• **Work to be completed**
Lines from the top of the entries down to the line with "From Stdlib Require Import String" must be set down exactly as they stand, with both ends retained.

**** Material to process ****

(** * PIPELINES_RAG: document chunking, upload validation, query validation
      and vector-store orchestration

    A shallow embedding of the Python sources

      - [services/document_processor.py]  ([_chunk_text], [validate_file])
      - [services/rag_pipeline.py]        ([process_query], [validate_query])
      - [services/gemini_client.py]       ([generate_response], [validate_text])
      - [database/chroma_client.py]       ([search_similar], [delete_document_chunks])
      - [config.py]                       ([CHUNK_SIZE], [CHUNK_OVERLAP])

    Python [int] is [Z]; a Python [str] is the list of its Unicode code
    points; a Python exception is a value of [exn] carried by [result]. *)

From Stdlib Require Import String Ascii DecimalString DecimalZ DecimalPos.
From Stdlib Require Import ZArith NArith QArith List Bool Lia Sorted Permutation.
Import ListNotations.
Open Scope Z_scope.

(* ------------------------------------------------------------------ *)
(** ** Python values: exceptions, strings, slices, ranges *)

Module Py.

(** A [str] is a sequence of code points. *)
Definition char := N.
Definition str := list char.

(** Literals of the source are written as Rocq strings. *)
Definition lit (s : string) : str :=
  map N_of_ascii (list_ascii_of_string s).

Definition str_eqb (a b : str) : bool :=
  if list_eq_dec N.eq_dec a b then true else false.

(** [len(s)] *)
Definition len {A} (l : list A) : Z := Z.of_nat (length l).

(** The exceptions that the modelled code can meet.  [ServiceError]
    stands for whatever an external client library raises. *)
Inductive exn :=
| ValueError (msg : str)
| ZeroDivisionError (msg : str)
| IndexError (msg : str)
| ServiceError (msg : str).

(** [str(e)] *)
Definition exn_str (e : exn) : str :=
  match e with
  | ValueError m | ZeroDivisionError m | IndexError m | ServiceError m => m
  end.

Inductive result (A : Type) :=
| Ok (a : A)
| Raise (e : exn).
Arguments Ok {A} a.
Arguments Raise {A} e.

Definition bind {A B} (m : result A) (k : A -> result B) : result B :=
  match m with
  | Ok a => k a
  | Raise e => Raise e
  end.

(** The code points for which [str.isspace] holds; [str.split()] and
    [str.strip()] without arguments use exactly this set. *)
Definition is_space (c : char) : bool :=
  ((9 <=? c) && (c <=? 13) || (28 <=? c) && (c <=? 32)
   || (c =? 133) || (c =? 160) || (c =? 5760)
   || (8192 <=? c) && (c <=? 8202)
   || (c =? 8232) || (c =? 8233) || (c =? 8239) || (c =? 8287)
   || (c =? 12288))%N.

(** [s.lstrip()], [s.rstrip()], [s.strip()] *)
Fixpoint lstrip (s : str) : str :=
  match s with
  | [] => []
  | c :: s' => if is_space c then lstrip s' else s
  end.

Definition rstrip (s : str) : str := rev (lstrip (rev s)).

Definition strip (s : str) : str := rstrip (lstrip s).

(** [s.split()]: maximal runs of non-space characters, in order.  [cur]
    is the run being read. *)
Fixpoint split_from (cur : str) (s : str) : list str :=
  match s with
  | [] => match cur with [] => [] | _ => [cur] end
  | c :: s' =>
      if is_space c
      then match cur with
           | [] => split_from [] s'
           | _ => cur :: split_from [] s'
           end
      else split_from (cur ++ [c]) s'
  end.

Definition split (s : str) : list str := split_from [] s.

(** [sep.join(ws)] *)
Fixpoint join (sep : str) (ws : list str) : str :=
  match ws with
  | [] => []
  | [w] => w
  | w :: ws' => w ++ sep ++ join sep ws'
  end.

(** A slice bound [i] on a sequence of length [n]: negative bounds count
    from the end, and every bound is clamped into [0..n]. *)
Definition clamp_index (n i : Z) : Z :=
  if i <? 0 then Z.max (i + n) 0 else Z.min i n.

(** [l[a:b]] *)
Definition slice {A} (l : list A) (a b : Z) : list A :=
  let n := len l in
  let lo := clamp_index n a in
  let hi := clamp_index n b in
  firstn (Z.to_nat (hi - lo)) (skipn (Z.to_nat lo) l).

(** The number of elements of [range(start, stop, step)], [step <> 0]. *)
Definition range_len (start stop step : Z) : Z :=
  if 0 <? step
  then if start <? stop then (stop - start - 1) / step + 1 else 0
  else if stop <? start then (start - stop - 1) / (- step) + 1 else 0.

Definition range_list (start stop step : Z) : list Z :=
  map (fun k => start + Z.of_nat k * step)
      (seq 0 (Z.to_nat (range_len start stop step))).

(** [range(start, stop, step)]; a zero step is a [ValueError]. *)
Definition range (start stop step : Z) : result (list Z) :=
  if step =? 0
  then Raise (ValueError (lit "range() arg 3 must not be zero"))
  else Ok (range_list start stop step).

(** [a // b]: floor division; Rocq's [Z.div] rounds the same way. *)
Definition floordiv (a b : Z) : result Z :=
  if b =? 0
  then Raise (ZeroDivisionError (lit "integer division or modulo by zero"))
  else Ok (a / b).

(** [str(z)] for an [int] *)
Definition str_of_int (z : Z) : str :=
  lit (NilZero.string_of_int (Z.to_int z)).

End Py.

Import Py.

Notation "x <- m ;; k" := (bind m (fun x => k))
  (at level 61, m at next level, right associativity).

(* ------------------------------------------------------------------ *)
(** ** config.py *)

Record Config := {
  CHUNK_SIZE : Z;
  CHUNK_OVERLAP : Z
}.

(** The values [config.py] falls back to when the environment sets none. *)
Definition default_config : Config :=
  {| CHUNK_SIZE := 1000; CHUNK_OVERLAP := 200 |}.

(* ------------------------------------------------------------------ *)
(** ** services/document_processor.py: [_chunk_text] *)

(** The dictionary [chunk_data]. *)
Record Chunk := {
  chunk_id : str;
  document_id : str;
  filename : str;
  text : str;
  chunk_index : Z;
  word_count : Z;
  start_word_index : Z;
  end_word_index : Z
}.

Section Chunking.

Variable cfg : Config.
Variable words : list str.
Variable doc_id : str.
Variable fname : str.

(** [chunk_words = words[i:i + chunk_size]] *)
Definition chunk_words (i : Z) : list str :=
  slice words i (i + CHUNK_SIZE cfg).

(** [chunk_text = " ".join(chunk_words)] *)
Definition chunk_text (i : Z) : str :=
  join (lit " ") (chunk_words i).

(** The body of the [for] loop at index [i], with the list [chunks]
    built so far: [continue] on a short window, [append] otherwise. *)
Definition chunk_step (chunks : list Chunk) (i : Z) : result (list Chunk) :=
  if len (strip (chunk_text i)) <? 50
  then Ok chunks
  else
    idx <- floordiv i (CHUNK_SIZE cfg) ;;
    let chunk_data :=
      {| chunk_id := doc_id ++ lit "_chunk_" ++ str_of_int idx;
         document_id := doc_id;
         filename := fname;
         text := chunk_text i;
         chunk_index := idx;
         word_count := len (chunk_words i);
         start_word_index := i;
         end_word_index := Z.min (i + CHUNK_SIZE cfg) (len words) |} in
    Ok (chunks ++ [chunk_data]).

Fixpoint chunk_loop (chunks : list Chunk) (starts : list Z)
  : result (list Chunk) :=
  match starts with
  | [] => Ok chunks
  | i :: rest =>
      chunks' <- chunk_step chunks i ;;
      chunk_loop chunks' rest
  end.

End Chunking.

(** [_chunk_text(text, document_id, filename)]; the [except] clause logs
    and re-raises, so an exception leaves the function unchanged. *)
Definition _chunk_text (cfg : Config) (text document_id filename : str)
  : result (list Chunk) :=
  let chunks := [] in
  let words := split text in
  let chunk_size := CHUNK_SIZE cfg in
  let overlap := CHUNK_OVERLAP cfg in
  starts <- range 0 (len words) (chunk_size - overlap) ;;
  chunk_loop cfg words document_id filename chunks starts.

(** The word span [[start_word_index, end_word_index)] of a chunk. *)
Definition span (c : Chunk) : Z * Z := (start_word_index c, end_word_index c).

(** A text of [n] copies of the word [w], separated by single spaces. *)
Definition repeat_word (w : str) (n : nat) : str :=
  join (lit " ") (repeat w n).

(** The window at [i] survives the length test of the loop body. *)
Definition keeps (cfg : Config) (words : list str) (i : Z) : bool :=
  negb (len (strip (chunk_text cfg words i)) <? 50).

(** The [chunk_data] appended for a surviving window at [i], when
    [CHUNK_SIZE] is not zero. *)
Definition chunk_at (cfg : Config) (words : list str) (doc_id fname : str)
  (i : Z) : Chunk :=
  {| chunk_id := doc_id ++ lit "_chunk_" ++ str_of_int (i / CHUNK_SIZE cfg);
     document_id := doc_id;
     filename := fname;
     text := chunk_text cfg words i;
     chunk_index := i / CHUNK_SIZE cfg;
     word_count := len (chunk_words cfg words i);
     start_word_index := i;
     end_word_index := Z.min (i + CHUNK_SIZE cfg) (len words) |}.

(** Number of words two spans have in common. *)
Definition span_overlap (a b : Chunk) : Z :=
  Z.max 0 (Z.min (end_word_index a) (end_word_index b)
           - Z.max (start_word_index a) (start_word_index b)).

(** A word as [split] produces it: not empty, no white space inside. *)
Definition is_word (w : str) : Prop :=
  w <> [] /\ Forall (fun c => is_space c = false) w.

(* ------------------------------------------------------------------ *)
(** ** services/document_processor.py: [validate_file] *)

(** [p.rfind(c)] for a single character: the last position of [c], or -1. *)
Fixpoint rfind_from (c : char) (p : str) (pos last : Z) : Z :=
  match p with
  | [] => last
  | x :: p' => rfind_from c p' (pos + 1) (if (x =? c)%N then pos else last)
  end.

Definition rfind (c : char) (p : str) : Z := rfind_from c p 0 (-1).

(** [os.path.splitext] of the Python standard library, POSIX flavour
    ([sep = "/"], no [altsep], [extsep = "."]): the extension starts at the
    last dot of the last path component, unless that component has nothing
    but dots before it. *)
Definition splitext (p : str) : str * str :=
  let sepIndex := rfind 47%N p in
  let dotIndex := rfind 46%N p in
  if (sepIndex <? dotIndex)
     && existsb (fun x => negb (x =? 46)%N) (slice p (sepIndex + 1) dotIndex)
  then (slice p 0 dotIndex, skipn (Z.to_nat dotIndex) p)
  else (p, []).

(** [self.supported_extensions] *)
Definition supported_extensions : list str :=
  [lit ".pdf"; lit ".docx"; lit ".txt"].

(** [x in l] for a list of strings *)
Definition str_in (x : str) (l : list str) : bool := existsb (str_eqb x) l.

Section ValidateFile.

(** [str.lower()], the Unicode case mapping of the interpreter. *)
Variable lower : str -> str.

(** [validate_file(filename, file_size)].  Nothing in the [try] block
    raises for a [str] and an [int], so the handler is never entered. *)
Definition validate_file (filename : str) (file_size : Z) : bool :=
  let file_ext := lower (snd (splitext filename)) in
  if negb (str_in file_ext supported_extensions) then false
  else
    let max_size := 50 * 1024 * 1024 in
    if file_size >? max_size then false
    else true.

End ValidateFile.

(** The case mapping restricted to ASCII letters, for running examples. *)
Definition ascii_lower (s : str) : str :=
  map (fun c => if (65 <=? c)%N && (c <=? 90)%N then (c + 32)%N else c) s.

(* ------------------------------------------------------------------ *)
(** ** The external services and the effects of calling them *)

(** The metadata dictionary stored with each chunk by [add_documents]. *)
Record Metadata := {
  md_document_id : str;
  md_chunk_index : Z;
  md_filename : str;
  md_page_number : Z
}.

(** One record of the vector-store collection. *)
Record Entry := {
  entry_id : str;
  entry_document : str;
  entry_metadata : Metadata
}.

(** What [collection.query] answers: one inner list per query text.
    Distances are floats in the interpreter and rationals here. *)
Record QueryResult := {
  ids : list (list str);
  documents : list (list str);
  metadatas : list (list Metadata);
  distances : option (list (list Q))
}.

(** What the program does to the outside, in order. *)
Inductive event :=
| CollectionQuery (query_text : str) (n_results : Z) (where_doc : option str)
| CollectionDelete (deleted : list str)
| GenerateContent (prompt : str)
| LogInfo (msg : str)
| LogError (msg : str).

(** The outside: the contents of the collection, the fate of the coming
    external calls ([Some e]: the call raises [e]; [None] or an exhausted
    list: the call goes through), and the events so far. *)
Record World := {
  collection : list Entry;
  faults : list (option exn);
  trace : list event
}.

Definition M (A : Type) : Type := World -> result A * World.

Definition ret {A} (a : A) : M A := fun w => (Ok a, w).

Definition raise {A} (e : exn) : M A := fun w => (Raise e, w).

Definition bindM {A B} (m : M A) (k : A -> M B) : M B :=
  fun w =>
    match m w with
    | (Ok a, w') => k a w'
    | (Raise e, w') => (Raise e, w')
    end.

(** [try: m except Exception as e: h e] *)
Definition try_except {A} (m : M A) (h : exn -> M A) : M A :=
  fun w =>
    match m w with
    | (Ok a, w') => (Ok a, w')
    | (Raise e, w') => h e w'
    end.

Definition lift {A} (r : result A) : M A := fun w => (r, w).

Notation "x <~ m ;; k" := (bindM m (fun x => k))
  (at level 61, m at next level, right associativity).
Notation "m ;;; k" := (bindM m (fun _ => k))
  (at level 61, right associativity).

Definition emit (ev : event) : M unit :=
  fun w => (Ok tt, {| collection := collection w;
                      faults := faults w;
                      trace := trace w ++ [ev] |}).

Definition logger_info (msg : str) : M unit := emit (LogInfo msg).
Definition logger_error (msg : str) : M unit := emit (LogError msg).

****

• **Finished exercise**
(** * PIPELINES_RAG: document chunking, upload validation, query validation
      and vector-store orchestration

    A shallow embedding of the Python sources

      - [services/document_processor.py]  ([_chunk_text], [validate_file])
      - [services/rag_pipeline.py]        ([process_query], [validate_query])
      - [services/gemini_client.py]       ([generate_response], [validate_text])
      - [database/chroma_client.py]       ([search_similar], [delete_document_chunks])
      - [config.py]                       ([CHUNK_SIZE], [CHUNK_OVERLAP])

    Python [int] is [Z]; a Python [str] is the list of its Unicode code
    points; a Python exception is a value of [exn] carried by [result]. *)

From Stdlib Require Import String Ascii DecimalString DecimalZ DecimalPos.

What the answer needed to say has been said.